Yerel mahkeme, eşinin annesine hakaretlerde bulunan bayan ile bayana karşılık veren kocayı kusurlu sayarak, çiftin boşanmasına ve bayana yoksulluk nafakası bağlanmasına karar verdi.
Samsun Bölge Adliye Mahkemesi 4. Hukuk Dairesince mahallî mahkeme kararının hukuka uygun bulunması üzerine taraflar, “kusur belirlemesi ve nafaka” tarafından kararı temyiz etti.
Temyiz istemini görüşen Yargıtay 2. Hukuk Dairesi, mahallî mahkemenin kararını bozdu.
“KAYNANAYA HAKARETTE GELİN KUSURLU”
Dairenin münasebetinde, bayanın, eşinin annesine süregelen formda, ağır biçimde hakaret ettiği, erkeğin ise tepkisel nitelikte karşılık verdiği belirtildi.

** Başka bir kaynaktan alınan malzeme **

(* ===== verification/TcpCalls.v ===== *)
(** The operations of the TCP core: each of them returns on a well-formed core,
    keeps it well formed, and moves the connections only by the steps below.

    The client's operations of the TCP core (connect, listen, accept, send,
    receive, close, tick): each returns on a well-formed core, keeps it well
    formed and moves the connections only by local steps or reads. *)
From S2P Require Import Prelude Tcpcore TcpSeg TcpConn TcpInput TcpOps.

(** ** Connection steps *)

(** What happened to a connection: a segment with its payload arrived, bytes
    were read by the client, or something local. *)
Inductive tcp_event :=
  | EvSegment (s : tcp_segment) (p : list Z)
  | EvRead (b : list Z)
  | EvLocal.

Definition fresh_passive (lip lp rip rp seq win iss : Z) : tcp_conn_t :=
  zero_conn <| cn_used := true |> <| cn_passive := true |>
    <| cn_state := TCP_STATE_SYN_RCVD |> <| cn_local_ip := lip |>
    <| cn_remote_ip := rip |> <| cn_local_port := lp |>
    <| cn_remote_port := rp |> <| cn_iss := iss |>
    <| cn_irs := seq |> <| cn_snd_una := iss |> <| cn_snd_nxt := iss |>
    <| cn_rcv_nxt := u32 (seq + 1) |> <| cn_rcv_wnd := 4096 |>
    <| cn_snd_wnd := win |> <| cn_mss := TCP_MSS |>
    <| cn_rto := TCP_INITIAL_RTO |>.
Definition fresh_active (lip lp rip rp iss : Z) : tcp_conn_t :=
  zero_conn <| cn_used := true |> <| cn_state := TCP_STATE_SYN_SENT |>
    <| cn_local_ip := lip |> <| cn_remote_ip := rip |>
    <| cn_local_port := lp |> <| cn_remote_port := rp |>
    <| cn_iss := iss |> <| cn_snd_una := iss |> <| cn_snd_nxt := iss |>
    <| cn_rcv_wnd := 4096 |> <| cn_snd_wnd := 4096 |>
    <| cn_mss := TCP_MSS |> <| cn_rto := TCP_INITIAL_RTO |>
    <| cn_rto_timer := TCP_INITIAL_RTO |>.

Bu kapsamda erkeğin kusurlu bulunmasının yanlışsız olmadığı söz edilen münasebette, “Evlilik birliğinin temelinden sarsılmasına sebep olan olaylarda, davalı-davacı bayanın tam kusurlu olduğunun kabulü ile tam kusurlu bayan tarafından açılan birleşen davanın reddine karar verilmesi gerekir.” tespiti yapıldı.

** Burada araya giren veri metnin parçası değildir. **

(** ** Datagrams *)

Lemma handle_ip_good r id proto csum src dst payload pad w :
  let total := 20 + Z.of_nat (length payload) in
  let h := ip_header total id proto csum src dst in
  total < 65536 → 0 ≤ proto < 256 → is_u32 src → is_u32 dst → octets payload →
  (∀ rest, ip_checksum (h ++ rest) IP_HEADER_LEN = Some 0) →
  dst = ip_local_ip r ∨ dst = IP_BROADCAST →
  handle_ip r (h ++ payload ++ pad) (Z.of_nat (length (h ++ payload ++ pad))) w =
    Some (deliver r proto src dst payload w).
Proof.
  intros total h Ht Hp Hsrc Hdst Ho Hck Hd. unfold ip_handle_ip. rewrite !length_app.
  change (length h) with 20%nat. set (b := h ++ payload ++ pad).
  assert (get_field 1 b 0 = Some 69) as -> by exact (get_byte_at [] _ 0 69 eq_refl).
  assert (get_field 2 b 2 = Some (ow_bswap16 total)) as ->.
  { apply (get_be16 [69; 0] (be_bytes 2 id ++ [0; 0; 64; proto] ++ be_bytes 2 csum ++
      le_bytes 4 src ++ le_bytes 4 dst ++ payload ++ pad) 2 total eq_refl). unfold is_u16. lia. }
  assert (get_field 2 b 6 = Some 0) as ->.
  { apply (get_le_at 2 ([69; 0] ++ be_bytes 2 total ++ be_bytes 2 id) ([64; proto] ++ be_bytes 2 csum ++
      le_bytes 4 src ++ le_bytes 4 dst ++ payload ++ pad) 6 0 eq_refl). lia. }
  assert (get_field 4 b 12 = Some src) as ->.
  { exact (get_le_at 4 ([69; 0] ++ be_bytes 2 total ++ be_bytes 2 id ++ [0; 0; 64; proto] ++ be_bytes 2 csum)
      (le_bytes 4 dst ++ payload ++ pad) 12 src eq_refl Hsrc). }
  assert (get_field 4 b 16 = Some dst) as ->.
  { exact (get_le_at 4 ([69; 0] ++ be_bytes 2 total ++ be_bytes 2 id ++ [0; 0; 64; proto] ++ be_bytes 2 csum ++
      le_bytes 4 src) (payload ++ pad) 16 dst eq_refl Hdst). }
  assert (get_field 1 b 9 = Some proto) as ->.
  { exact (get_byte_at ([69; 0] ++ be_bytes 2 total ++ be_bytes 2 id ++ [0; 0; 64]) (be_bytes 2 csum ++
      le_bytes 4 src ++ le_bytes 4 dst ++ payload ++ pad) 9 proto eq_refl). }
  rewrite !obind_Some, bswap16_invol by lia. change (Z.land 69 15 * 4) with 20. change IP_HEADER_LEN with 20 in *.
  rewrite (proj2 (Z.ltb_ge _ 20)) by lia. change (negb (Z.shiftr 69 4 =? IP_VERSION)) with false.
  change (Z.land 69 15 <? 5) with false. cbv iota.
  assert ((total <? 20) || (Z.of_nat (20 + (length payload + length pad)) <? total) = false) as ->.
  { apply orb_false_iff. split; apply Z.ltb_ge; subst total; lia. }
  change (nz (Z.land (ow_bswap16 0) 8191)) with false. cbv iota. subst b. rewrite Hck, obind_Some.
  change (nz 0) with false. cbv iota.
  assert (negb (dst =? ip_local_ip r) && negb (dst =? IP_BROADCAST) = false) as ->.
  { destruct Hd as [->| ->]; rewrite Z.eqb_refl; [done|by rewrite andb_false_r]. }
  replace (u32 (total - 20)) with (Z.of_nat (length payload)) by (rewrite u32_small; subst total; lia).
  by apply dispatch_spec.
Qed.

Lemma handle_ip_total r b len w :
  octets b → 0 ≤ len ≤ Z.of_nat (length b) → ∃ w' rc, handle_ip r b len w = Some (w', rc).
Proof.
  intros Ho Hl. unfold ip_handle_ip. change IP_HEADER_LEN with 20.
  destruct (Z.ltb_spec len 20); [by eauto|].
  destruct (get_field_some 1 b 0) as (v & -> & Hv); [done|lia|simpl; lia|]. rewrite obind_Some.
  destruct (negb _); [by eauto|]. change 15 with (Z.ones 4). rewrite Z.land_ones by lia.
  destruct (Z.ltb_spec (v mod 2 ^ 4) 5); [by eauto|]. cbv zeta. set (hl := v mod 2 ^ 4 * 4).
  assert (20 ≤ hl ≤ 60) as Hhl by (subst hl; pose proof (Z.mod_pos_bound v (2 ^ 4)); lia).
  destruct (Z.ltb_spec len hl); [by eauto|].
  destruct (get_field_some 2 b 2) as (t & -> & Ht); [done|lia|lia|]. rewrite obind_Some.
  destruct (_ || _) eqn:Eb; [by eauto|]. zbool.
  destruct (get_field_some 2 b 6) as (fr & -> & _); [done|lia|lia|]. rewrite obind_Some.
  destruct (nz _); [by eauto|].
  assert (ip_checksum b hl = Some (65535 - fold16 (wsum (take (Z.to_nat hl) b)))) as ->.
  { replace hl with (2 * Z.of_nat (Z.to_nat (v mod 2 ^ 4 * 2))) by (subst hl; lia).
    rewrite ip_checksum_even by (done || lia). do 4 f_equal. f_equal. lia. }
  rewrite obind_Some. destruct (nz _); [by eauto|].
  destruct (get_field_some 4 b 12) as (src & -> & _); [done|lia|lia|].
  destruct (get_field_some 4 b 16) as (dst & -> & _); [done|lia|lia|].
  destruct (get_field_some 1 b 9) as (proto & -> & _); [done|lia|lia|]. rewrite !obind_Some.
  destruct (negb _ && _); [by eauto|].
  pose proof (bswap16_range t Ht) as Hbt. rewrite u32_small by lia.
  set (n := ow_bswap16 t - hl) in *. set (h := take (Z.to_nat hl) b). set (p := take (Z.to_nat n) (drop (Z.to_nat hl) b)).
  assert (b = h ++ p ++ drop (Z.to_nat n) (drop (Z.to_nat hl) b)) as Eb' by (subst h p; by rewrite !take_drop).
  rewrite Eb'. replace n with (Z.of_nat (length p)) by (subst p; rewrite length_take, length_drop; lia).
  rewrite dispatch_spec; [|by apply Forall_take, Forall_drop|subst h; rewrite length_take; lia].
  destruct (deliver _ _ _ _ _ _). eauto.
Qed.

(** ** ARP packets *)

Lemma handle_arp_packet s oper sha spa tha tpa pad w :
  let b := arp_packet oper sha spa tha tpa ++ pad in
  is_u16 oper → length sha = 6%nat → length tha = 6%nat → is_u32 spa → is_u32 tpa →
  handle_arp s b (Z.of_nat (length b)) w =
    (s ← ip_arp_store s spa sha;
     if oper =? ARP_OP_REQUEST then
       if negb (tpa =? ip_local_ip s) then Some (w, s, IP_ERR_DROP)
       else ip_arp_send_reply call_link s spa sha w
     else if oper =? ARP_OP_REPLY then
       Some (if nz (ip_arp_cb s) then call_arp (ip_arp_cb s) (ip_dispatch_ctx s) spa sha w else w, s, IP_OK)
     else Some (w, s, IP_ERR_DROP)).
Proof.
  intros b Ho Hs Ht Hspa Htpa. unfold ip_handle_arp.
  assert (length b = (28 + length pad)%nat) as Hlen
    by (subst b; unfold arp_packet; rewrite !length_app, Hs, Ht; done).
  rewrite Hlen. change sizeof_arp with 28. rewrite (proj2 (Z.ltb_ge _ _)) by lia.
  assert (get_field 2 b 0 = Some (ow_bswap16 1)) as -> by
    exact (get_be16 [] ([8; 0; 6; 4] ++ be_bytes 2 oper ++ (sha ++ le_bytes 4 spa ++ tha ++ le_bytes 4 tpa) ++ pad)
      0 1 eq_refl ltac:(unfold is_u16; lia)).
  assert (get_field 2 b 2 = Some (ow_bswap16 ETH_TYPE_IP)) as -> by
    exact (get_be16 [0; 1] ([6; 4] ++ be_bytes 2 oper ++ (sha ++ le_bytes 4 spa ++ tha ++ le_bytes 4 tpa) ++ pad)
      2 ETH_TYPE_IP eq_refl ltac:(unfold is_u16, ETH_TYPE_IP; lia)).
  assert (get_field 1 b 4 = Some 6) as -> by exact (get_byte_at [0; 1; 8; 0] _ 4 6 eq_refl).
  assert (get_field 1 b 5 = Some 4) as -> by exact (get_byte_at [0; 1; 8; 0; 6] _ 5 4 eq_refl).
  assert (get_field 2 b 6 = Some (ow_bswap16 oper)) as -> by
    exact (get_be16 [0; 1; 8; 0; 6; 4] ((sha ++ le_bytes 4 spa ++ tha ++ le_bytes 4 tpa) ++ pad) 6 oper eq_refl Ho).
  set (p8 := [0; 1; 8; 0; 6; 4] ++ be_bytes 2 oper).
  assert (b = p8 ++ sha ++ le_bytes 4 spa ++ tha ++ le_bytes 4 tpa ++ pad) as Eb
    by (subst b p8; unfold arp_packet; by rewrite <-!app_assoc).
  assert (aslice b 8 6 = Some sha) as ->.
  { rewrite Eb. rewrite (slice_payload p8 sha _ 0) by (rewrite ?Hs; done || lia). by rewrite drop_0. }
  assert (get_field 4 b 14 = Some spa) as ->.
  { rewrite Eb, app_assoc. apply get_le_at; [rewrite length_app, Hs; done|done]. }
  assert (get_field 4 b 24 = Some tpa) as ->.
  { rewrite Eb, !app_assoc. rewrite <-(app_assoc _ (le_bytes 4 tpa)).
    apply get_le_at; [rewrite !length_app, Hs, Ht, le_bytes_length; done|done]. }
  rewrite !obind_Some. change (negb (ow_bswap16 (ow_bswap16 1) =? 1)) with false.
  change (negb (ow_bswap16 (ow_bswap16 ETH_TYPE_IP) =? ETH_TYPE_IP)) with false.
  change (negb (6 =? 6) || negb (4 =? 4)) with false. cbv iota. rewrite bswap16_invol by done. done.
Qed.

(** Every packet, well formed or not. *)
Lemma reply_ok s spa sha w :
  ip_ok s → length sha = 6%nat →
  ∃ w' s' rc, ip_arp_send_reply call_link s spa sha w = Some (w', s', rc) ∧ ip_ok s'.
Proof.
  intros Hs Hm. unfold ip_arp_send_reply. rewrite arp_transmit_spec by done. cbv zeta.
  destruct (call_link _ _ _ w) as [w' rc]. do 3 eexists. split; [done|].
  apply sent_ok; [done|apply (io_id _ Hs)|]. rewrite arp_frame_length by done. lia.
Qed.

Lemma handle_arp_total s b len w :
  ip_ok s → octets b → 0 ≤ len ≤ Z.of_nat (length b) →
  ∃ w' s' rc, handle_arp s b len w = Some (w', s', rc) ∧ ip_ok s'.
Proof.
  intros Hs Ho Hl. unfold ip_handle_arp. change sizeof_arp with 28. destruct (Z.ltb_spec len 28); [by eauto 6|].
  destruct (get_field_some 2 b 0) as (v0 & -> & _); [done|lia|lia|]. rewrite obind_Some.
  destruct (negb _); [by eauto 6|].
  destruct (get_field_some 2 b 2) as (v1 & -> & _); [done|lia|lia|]. rewrite obind_Some.
  destruct (negb _); [by eauto 6|].
  destruct (get_field_some 1 b 4) as (v2 & -> & _); [done|lia|lia|].
  destruct (get_field_some 1 b 5) as (v3 & -> & _); [done|lia|lia|]. rewrite !obind_Some.
  destruct (_ || _); [by eauto 6|]. rewrite aslice_in, obind_Some by lia.
  set (sha := take _ _). assert (length sha = 6%nat) as Hm by (subst sha; rewrite length_take, length_drop; lia).
  destruct (get_field_some 4 b 14) as (spa & -> & _); [done|lia|lia|].
  destruct (get_field_some 4 b 24) as (tpa & -> & _); [done|lia|lia|].
  destruct (get_field_some 2 b 6) as (oper & -> & _); [done|lia|lia|]. rewrite !obind_Some.
  destruct (arp_store_spec s spa sha Hs Hm) as (es & -> & Hok & _). rewrite obind_Some.
  destruct (_ =? ARP_OP_REQUEST); [|destruct (_ =? ARP_OP_REPLY); by eauto 6].
  destruct (negb _); [by eauto 6|]. by apply reply_ok.
Qed.

Lemma recv_total s f len w :
  ip_ok s → octets f → 0 ≤ len ≤ Z.of_nat (length f) →
  ∃ w' s' rc, recv (Some s) (Some f) len w = Some (w', Some s', rc) ∧ ip_ok s'.
Proof.
  intros Hs Ho Hl. unfold ip_recv. rewrite (io_init _ Hs). cbn [negb]. change ETH_HDR_LEN with 14.
  change (Z.to_nat 14) with 14%nat. destruct (Z.ltb_spec len 14); [by eauto 6|].
  pose proof (port_at_spec [] f [] 12 12 Ho) as E. rewrite app_nil_r in E. cbn [app] in E.
  rewrite E, obind_Some by (simpl; lia).
  destruct (_ =? ETH_TYPE_ARP).
  { destruct (handle_arp_total s (drop 14 f) (len - 14) w Hs) as (w' & s' & rc & -> & Hs');
      [by apply Forall_drop|rewrite length_drop; lia|]. rewrite obind_Some. eauto 6. }
  destruct (_ =? ETH_TYPE_IP); [|by eauto 6].
  destruct (handle_ip_total s (drop 14 f) (len - 14) w) as (w' & rc & ->);
    [by apply Forall_drop|rewrite length_drop; lia|]. rewrite obind_Some. eauto 6.
Qed.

Türk Uygar Kanunu’nun 175. hususuna nazaran, boşanma yüzünden yoksulluğa düşecek tarafın, kusuru daha ağır olmamak şartıyla geçimi için öbür taraftan mali gücü oranında süresiz olarak nafaka isteyebileceği hatırlatılan münasebette, mevcut davada bayanın “tam kusurlu” olduğunun belirlendiği aktarıldı.
Gerekçede, “Tam kusurlu bayan faydasına yoksulluk nafakası takdir edilemez. O halde, bayanın yoksulluk nafakası talebinin reddi gerekirken kabulü yanlışsız bulunmamış, bozmayı gerektirmiştir.” sözü kullanıldı.